Stored items -
Lemma send_email_at_most_once_witness :
  (send_email sample_library sample_event sample_ws).1 = Ok tt
  ∧ has_data sample_event = true
  ∧ ∃ upd, Py.getitem_str sample_event "updates" = Ok upd
           ∧ Forall (λ field, ∃ v, Py.field_value upd field = Ok v)
                    ["data"; "severity"; "title"; "description"; "timestamp"].
Proof.
  destruct (send_email_at_most_once sample_library sample_event sample_ws) as (_ & _ & _ & Hmail).
  apply (Hmail (alert_for sample_config (JStr "ERROR") (JStr "SN1") (JStr "Link down")
                  (JStr "Ethernet1 is down") (JInt 1700000000))).
  reflexivity.
Defined.

(** X10.  On a well-formed batch [process_devices] returns normally; the new
    table is the batch's hostnames laid over the old table, so its size is
    at least the old one; the log gets one [INFO] record with the size of
    the new table, and nothing else changes. *)
Theorem process_devices_exact (b : json) (u : gmap string json) (st : TelemetryWs) :
  Py.getitem_str b "updates" = Ok (JObj u) →
  (∀ k v, u !! k = Some v → ∃ h, hostname_of v = Ok h) →
  (process_devices b st).1 = Ok tt
  ∧ devices (process_devices b st).2 = hostnames u ∪ devices st
  ∧ dom (devices (process_devices b st).2) = dom u ∪ dom (devices st)
  ∧ log (process_devices b st).2
      = log st ++ [(INFO, Format "Received devices. Total device count is {}."
                                 [VJson (JInt (Z.of_nat (size (hostnames u ∪ devices st))))])]
  ∧ same_wiring st (process_devices b st).2
  ∧ server_sent (process_devices b st).2 = server_sent st.
Proof.
  intros Hupd Hwf. rewrite (process_devices_run b u st Hupd Hwf).
  cbn [fst snd push_log set_devices devices log server_sent].
  split_and!; try done.
  rewrite dom_union_L. f_equal. apply set_eq. intros k.
  rewrite !elem_of_dom, hostnames_lookup.
  destruct (u !! k) as [v|] eqn:Hk; cbn.
  - destruct (Hwf k v Hk) as [h ->]. split; by eauto.
  - split; by intros [? ?].
Qed.

Lemma process_devices_exact_witness :
  (process_devices (device_batch {[ "A" := device_value "host1" ]}) sample_ws).1 = Ok tt
  ∧ devices (process_devices (device_batch {[ "A" := device_value "host1" ]}) sample_ws).2
    = hostnames {[ "A" := device_value "host1" ]} ∪ devices sample_ws.
Proof.
  destruct (process_devices_exact (device_batch {[ "A" := device_value "host1" ]})
              {[ "A" := device_value "host1" ]} sample_ws) as (Hret & Hdev & _).
  - reflexivity.
  - intros k v Hk. apply lookup_singleton_Some in Hk as [_ <-]. by exists (JStr "host1").
  - split; [exact Hret|exact Hdev].
Defined.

Work to complete - Across all the lines of the data, count those that include the word "Hdev" and reply with that number only.

Completed task - 2